When I taught the course Introduction to Industrial and Systems Engineering at Colorado State University-Pueblo for many years, I required students to read and report on a book, chosen from a list I provided or approved by me if not on the list. One of those books was The 7 Habits of Highly Effective People, by Stephen R. Covey. His seven habits include Habit 2: Begin With the End in Mind. “Habit 2 is based on imagination–the ability to envision in your mind what you cannot at present see with your eyes. It is based on the principle that all things are created twice. There is a mental (first) creation, and a physical (second) creation.”

What does it mean for you?

I am sure you have already noted that some of these personal principles echo strongly organizational principles. What works well for self-improvement also works for group-improvement.

I am an industrial engineer. My elevator speech to answer the question “what is industrial engineering?” is that industrial engineers are about efficiency, quality, and safety. We design the workplace so that ordinary people can achieve extraordinary results. Chapter 2 of the textbook I wrote for my introductory course lists “Big ideas you will hear frequently” and some of these ideas about industrial engineering could fit comfortably into any self-help list (“Small incremental improvements of a process add up, but more radical reengineering may sometimes be needed”).

Dalio’s five-step process is very similar to Six Sigma’s improvement cycle (Define, Measure, Analyze, Improve, and Control). Stulberg’s focus on the process is one of the core ideas of industrial engineering (in my book, I wrote: “The process for doing a task makes a big difference in how efficiently, well, and safely the task is done”). Taking small consistent steps is another way to describe continue improvement. Making Hard Things Easier is poke yoke or error-proofing. Many of these principles also take a systems view; for example, Dalio’s first principle is to understand reality.

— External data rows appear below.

Lemma min_heap_pop_ok s E S : heap_ok s E S ->
  (min_heap_pop s E = Ok (s, E, None) /\ S = ∅) \/
  (exists e s' E', min_heap_pop s E = Ok (s', E', Some e) /\ e ∈ S /\
    (forall y, y ∈ S -> tle (time E e) (time E y)) /\
    heap_ok s' E' (S ∖ {[e]}) /\ touched S E E' /\ hn s' = hn s - 1).
Proof.
  intros H. destruct (min_heap_top_ok s E S H) as [(_ & HS & Hn)|(e & o & _ & Hn & HeS & He & Hp & Hmin)].
  - left. unfold min_heap_pop. by rewrite Hn.
  - right. unfold min_heap_pop. replace (hn s =? 0) with false by (symmetry; apply Z.eqb_neq; lia).
    rewrite (get_slot_ok _ 0 e), bind_Ok by (lia || done). cbn [hp hn ha].
    destruct (or_slots _ _ _ _ (hk_ordered _ _ _ H) (hn s - 1)) as (last & ol & Hlast & _); [lia|].
    rewrite (get_slot_ok _ (hn s - 1) last), bind_Ok by (lia || done).
    destruct (replace_down s E S e 0 last H Hn ltac:(lia) Hp Hlast) as (p' & E' & -> & Ho & Ht & Hl).
    rewrite bind_Ok. cbv beta iota.
    destruct (leave s E E' p' _ S e H HeS Ho Ht Hl) as (E2 & -> & Hok & Ht2).
    rewrite bind_Ok. by eexists e, _, E2.
Qed.

Lemma min_heap_erase_out s E S e o : heap_ok s E S -> E !! e = Some o -> e ∉ S ->
  min_heap_erase s E e = Ok (s, E, -1).
Proof.
  intros H He HeS. unfold min_heap_erase. rewrite (deref_ok _ _ _ He), bind_Ok.
  by rewrite (hk_out _ _ _ H e o He HeS), Z.eqb_refl.
Qed.

Lemma min_heap_erase_ok s E S e : heap_ok s E S -> e ∈ S ->
  exists s' E', min_heap_erase s E e = Ok (s', E', 0) /\ heap_ok s' E' (S ∖ {[e]}) /\
    touched S E E' /\ hn s' = hn s - 1 /\ ha s' = ha s.
Proof.
  intros H HeS. pose proof (hk_ordered _ _ _ H) as Hord. pose proof (or_bounds _ _ _ _ Hord) as Hb.
  destruct (ordered_idx _ _ _ _ e Hord HeS) as (o & He & Hi & Hp). set (h := min_heap_idx o) in *.
  destruct (or_slots _ _ _ _ Hord (hn s - 1)) as (last & ol & Hlast & Hol & _); [lia|].
  assert (exists up p' E',
      (if h >? 0 then x ← get_slot (hp s) (parent_of h); min_heap_elem_greater E x last else Ok false) = Ok up /\
      (if up : bool then min_heap_shift_up_ (mkHeap (hp s) (hn s - 1) (ha s)) E h last
       else min_heap_shift_down_ (mkHeap (hp s) (hn s - 1) (ha s)) E h last)
      = Ok (mkHeap p' (hn s - 1) (ha s), E') /\
      ordered p' E' (hn s - 1) (S ∖ {[e]}) /\ touched S E E' /\ blen p' = ha s)
    as (up & p' & E' & Hup & Hrun & Ho & Ht & Hl).
  { rewrite Z.gtb_ltb. destruct (Z.ltb_spec 0 h) as [Hh|Hh].
    - pose proof (par_bounds h Hh). destruct (or_slots _ _ _ _ Hord (par h)) as (x & ox & Hx & Hox & _); [lia|].
      rewrite parent_of_par, (get_slot_ok _ _ x), bind_Ok, greater_ok by (lia || eauto).
      destruct (evutil_timercmp_gt (time E x) (time E last)) eqn:Hgt.
      + destruct (replace_up s E S e h last x) as (p' & E' & Hr); [done|lia|done..|]. by exists true, p', E'.
      + destruct (replace_down s E S e h last) as (p' & E' & Hr); [done|lia|lia|done..|]. by exists false, p', E'.
    - destruct (replace_down s E S e h last) as (p' & E' & Hr); [done|lia|lia|done..|]. by exists false, p', E'. }
  destruct (leave s E E' p' _ S e H HeS Ho Ht Hl) as (E2 & HE2 & Hok & Ht2).
  exists (mkHeap p' (hn s - 1) (ha s)), E2. split; [|done].
  unfold min_heap_erase. rewrite (deref_ok _ _ _ He), bind_Ok. fold h.
  replace (h =? NO_IDX) with false by (symmetry; apply Z.eqb_neq; change NO_IDX with (2 ^ 32 - 1); lia).
  rewrite uwrap32_small by lia. cbn [hp hn ha].
  rewrite (get_slot_ok _ (hn s - 1) last), bind_Ok, Hup, bind_Ok, Hrun, bind_Ok by (lia || done).
  cbv beta iota. by rewrite HE2.
Qed.

End Operations.

(** * The priority queue *)

Definition with_timeout (o : event) (tv : timeval) : event :=
  mkEvent (min_heap_idx o) (ev_fd o) (ev_events o) (ev_ncalls o) (ev_pncalls o) tv (ev_pri o)
    (ev_res o) (ev_flags o).

(** What the event loop does with its heap: it (re)schedules an event for a
    time, cancels an event, and looks at or takes the event due first. *)
Inductive heap_op : Type :=
| Schedule (e : Z) (tv : timeval)
| Cancel (e : Z)
| Top
| Pop.

Inductive heap_obs : Type :=
| Result (r : Z)
| Event (e : option Z).

Definition schedule (alloc : Z -> bool) (s : min_heap) (E : events) (e : Z) (tv : timeval)
  : cres (min_heap * events * Z) :=
  '(s, E, _) ← min_heap_erase s E e;
  o ← deref E e;
  min_heap_push alloc s (<[e := with_timeout o tv]> E) e.

Definition heap_run1 (alloc : Z -> bool) (s : min_heap) (E : events) (op : heap_op)
  : cres (min_heap * events * heap_obs) :=
  match op with
  | Schedule e tv => '(s, E, r) ← schedule alloc s E e tv; Ok (s, E, Result r)
  | Cancel e => '(s, E, r) ← min_heap_erase s E e; Ok (s, E, Result r)
  | Top => x ← min_heap_top s; Ok (s, E, Event x)
  | Pop => '(s, E, x) ← min_heap_pop s E; Ok (s, E, Event x)
  end.

Fixpoint heap_run (alloc : Z -> bool) (s : min_heap) (E : events) (ops : list heap_op)
  : cres (min_heap * events * list heap_obs) :=
  match ops with
  | [] => Ok (s, E, [])
  | op :: ops =>
      '(s, E, b) ← heap_run1 alloc s E op;
      '(s, E, bs) ← heap_run alloc s E ops;
      Ok (s, E, b :: bs)
  end.

(** The abstract queue: the scheduled events with the times they are due at.
    The event taken is one that is due first. *)
Abbreviation schedule_map := (gmap Z timeval).

Definition due_first (T : schedule_map) (x : option Z) : Prop :=
  match x with
  | None => T = ∅
  | Some e => exists tv, T !! e = Some tv /\ forall y tv', T !! y = Some tv' -> tle tv tv'
  end.

Inductive pq_step (refused : Prop) (T : schedule_map) : heap_op -> schedule_map -> heap_obs -> Prop :=
| pq_schedule e tv : pq_step refused T (Schedule e tv) (<[e := tv]> T) (Result 0)
| pq_refused e tv : refused -> pq_step refused T (Schedule e tv) (delete e T) (Result (-1))
| pq_cancel e : is_Some (T !! e) -> pq_step refused T (Cancel e) (delete e T) (Result 0)
| pq_cancel_none e : T !! e = None -> pq_step refused T (Cancel e) T (Result (-1))
| pq_top x : due_first T x -> pq_step refused T Top T (Event x)
| pq_pop_none : T = ∅ -> pq_step refused T Pop T (Event None)
| pq_pop e : due_first T (Some e) -> pq_step refused T Pop (delete e T) (Event (Some e)).

Inductive pq_run (refused : Prop) : schedule_map -> list heap_op -> schedule_map -> list heap_obs -> Prop :=
| pq_nil T : pq_run refused T [] T []
| pq_cons T op T1 b ops T2 bs : pq_step refused T op T1 b -> pq_run refused T1 ops T2 bs ->
    pq_run refused T (op :: ops) T2 (b :: bs).

Definition op_event (E : events) (op : heap_op) : Prop :=
  match op with Schedule e _ | Cancel e => is_Some (E !! e) | _ => True end.

(** The heap stands for the queue [T]. *)
Definition queue_of (s : min_heap) (E : events) (T : schedule_map) : Prop :=
  heap_ok s E (dom T) /\ forall x tv, T !! x = Some tv -> time E x = tv.

Section Queue.
Context (alloc : Z -> bool).
Implicit Types (s : min_heap) (E : events) (T : schedule_map).

Lemma queue_of_same s E E' s' T T' S : queue_of s E T -> touched S E E' -> heap_ok s' E' (dom T') ->
  T' ⊆ T -> queue_of s' E' T'.
Proof.
  intros [_ Ht] [Hs _] H Hsub. split; [done|]. intros x tv Hx.
  rewrite (same_time E E' x Hs). apply Ht. by eapply lookup_weaken.
Qed.

Lemma queue_erase s E T e o : queue_of s E T -> E !! e = Some o ->
  exists s' E' r, min_heap_erase s E e = Ok (s', E', r) /\ queue_of s' E' (delete e T) /\
    touched (dom T) E E' /\ hn s' <= hn s /\ r = if decide (is_Some (T !! e)) then 0 else -1.
Proof.
  intros [H Ht] He. case_decide as Hd.
  - destruct (min_heap_erase_ok s E (dom T) e H) as (s' & E' & Hr & Hok & Htt & Hn & _); [by apply elem_of_dom|].
    exists s', E', 0. split; [done|]. split; [|split; [done|lia]].
    apply (queue_of_same s E E' s' T _ (dom T)); [done|done|by rewrite dom_delete_L|apply delete_subseteq].
  - rewrite (min_heap_erase_out s E (dom T) e o H He) by (by rewrite elem_of_dom).
    exists s, E, (-1). rewrite delete_id by (by apply eq_None_not_Some).
    split; [done|]. split; [done|]. split; [apply touched_refl|lia].
Qed.

Lemma heap_ok_timeout s E S e o tv : heap_ok s E S -> E !! e = Some o -> e ∉ S ->
  heap_ok s (<[e := with_timeout o tv]> E) S.
Proof.
  intros H He Hn. split; [|apply (hk_block _ _ _ H)|].
  - apply (ordered_frame _ E); [apply (hk_ordered _ _ _ H)|].
    intros x Hx. rewrite lookup_insert_ne; [done|]. by intros ->.
  - intros x ox. destruct (decide (x = e)) as [->|Hne].
    + rewrite lookup_insert_eq. intros [= <-] _. by apply (hk_out _ _ _ H e o).
    + rewrite lookup_insert_ne by done. apply (hk_out _ _ _ H).
Qed.

Lemma queue_schedule s E T e o tv : queue_of s E T -> E !! e = Some o -> hn s + 1 < 2 ^ 31 ->
  exists s' E' r T', schedule alloc s E e tv = Ok (s', E', r) /\ queue_of s' E' T' /\ hn s' <= hn s + 1 /\
    dom E' = dom E /\ pq_step (exists l, alloc l = false) T (Schedule e tv) T' (Result r).
Proof.
  intros HT He Hn. destruct (queue_erase s E T e o HT He) as (s1 & E1 & r1 & Hr & H1 & Ht1 & Hn1 & _).
  destruct (same_lookup _ _ _ _ (proj1 Ht1) He) as (o1 & Ho1 & _).
  unfold schedule. rewrite Hr, bind_Ok. cbv beta iota. rewrite (deref_ok _ _ _ Ho1), bind_Ok.
  destruct H1 as [H1 Htime1].
  set (E2 := <[e := with_timeout o1 tv]> E1).
  assert (e ∉ dom (delete e T)) as Hout by set_solver.
  pose proof (heap_ok_timeout s1 E1 _ e o1 tv H1 Ho1 Hout) as H2. fold E2 in H2.
  assert (Hd : forall E3, same_but_idx E2 E3 -> dom E3 = dom E).
  { intros E3 H3. apply set_eq. intros x. rewrite !elem_of_dom.
    destruct Ht1 as [Hs1 _]. split; intros Hx.
    - apply (same_lookup_is_Some E3 E2) in Hx; [|by symmetry]. apply (same_lookup_is_Some E1 E); [by symmetry|].
      subst E2. destruct (decide (x = e)) as [->|Hne]; [eauto|]. by rewrite lookup_insert_ne in Hx.
    - apply (same_lookup_is_Some E2 E3); [done|]. subst E2.
      destruct (decide (x = e)) as [->|Hne]; [rewrite lookup_insert_eq; eauto|].
      rewrite lookup_insert_ne by done. by apply (same_lookup_is_Some E E1). }
  assert (Ht2 : forall x, x <> e -> time E2 x = time E1 x).
  { intros x Hx. unfold time, E2. by rewrite lookup_insert_ne. }
  destruct (min_heap_push_ok alloc s1 E2 _ e (with_timeout o1 tv) H2) as
      [[-> Hf]|(s' & E' & -> & Hok & [Hs' _] & Hn')]; [apply lookup_insert_eq|done|lia| |].
  - exists s1, E2, (-1), (delete e T). split; [done|]. split; [split; [done|]|].
    + intros x tv' [Hne Hx]%lookup_delete_Some. rewrite Ht2 by done. apply Htime1.
      by rewrite lookup_delete_ne.
    + split; [lia|]. split; [by apply Hd|]. by constructor.
  - exists s', E', 0, (<[e := tv]> T). split; [done|]. split; [split|].
    + replace (dom (<[e := tv]> T)) with ({[e]} ∪ dom (delete e T)); [done|].
      rewrite dom_insert_L, dom_delete_L. apply set_eq. intros x. destruct (decide (x = e)); set_solver.
    + intros x tv'. rewrite (same_time E2 E' x Hs'). destruct (decide (x = e)) as [->|Hne].
      * rewrite lookup_insert_eq. intros [= <-]. unfold time, E2. by rewrite lookup_insert_eq.
      * rewrite lookup_insert_ne by done. intros Hx. rewrite Ht2 by done. apply Htime1.
        by rewrite lookup_delete_ne.
    + split; [lia|]. split; [by apply Hd|]. constructor.
Qed.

What works well for self-improvement also works for group-improvement. Rather than relying on one of these gurus to provide you with a list of principles for how you want to act in your personal life and in your organization, I challenge you to learn from them (and many others) to create your own set of principles that you use to improve your personal life and your organization. What are your guiding principles for improvement of self and improvement of your organization?

Where can you learn more?

Of course there are many web pages that will give you advice on creating your principles or your core values and even lists of principles you can select from (101 Timeless Principles to Guide You to Your Best Life). For some reason, most lists of principles have an odd number of items (5, 7, 101), but Stulberg has 8. Make of that what you will.

Of course actions must reflect principles. As Patrick Lencioni wrote in 2002: “Enron—although an extreme case—is hardly the only company with a hollow set of values.”

Of course there is a contrary view: Why You Shouldn’t Be A Person Of Principle. Moral particularism points out that any set of ethical principles may seem fine. “But then you run into that odd, unexpected situation where following your rulebook doesn’t seem so neat and tidy. This new case is special, unique, and unanticipated by your ethical system. In fact, it just feels wrong to follow the rules here in this instance. Do you go with your rulebook, or your current intuition?” One of my guiding principles is: know the rules, choose which ones to follow, and live with the consequences.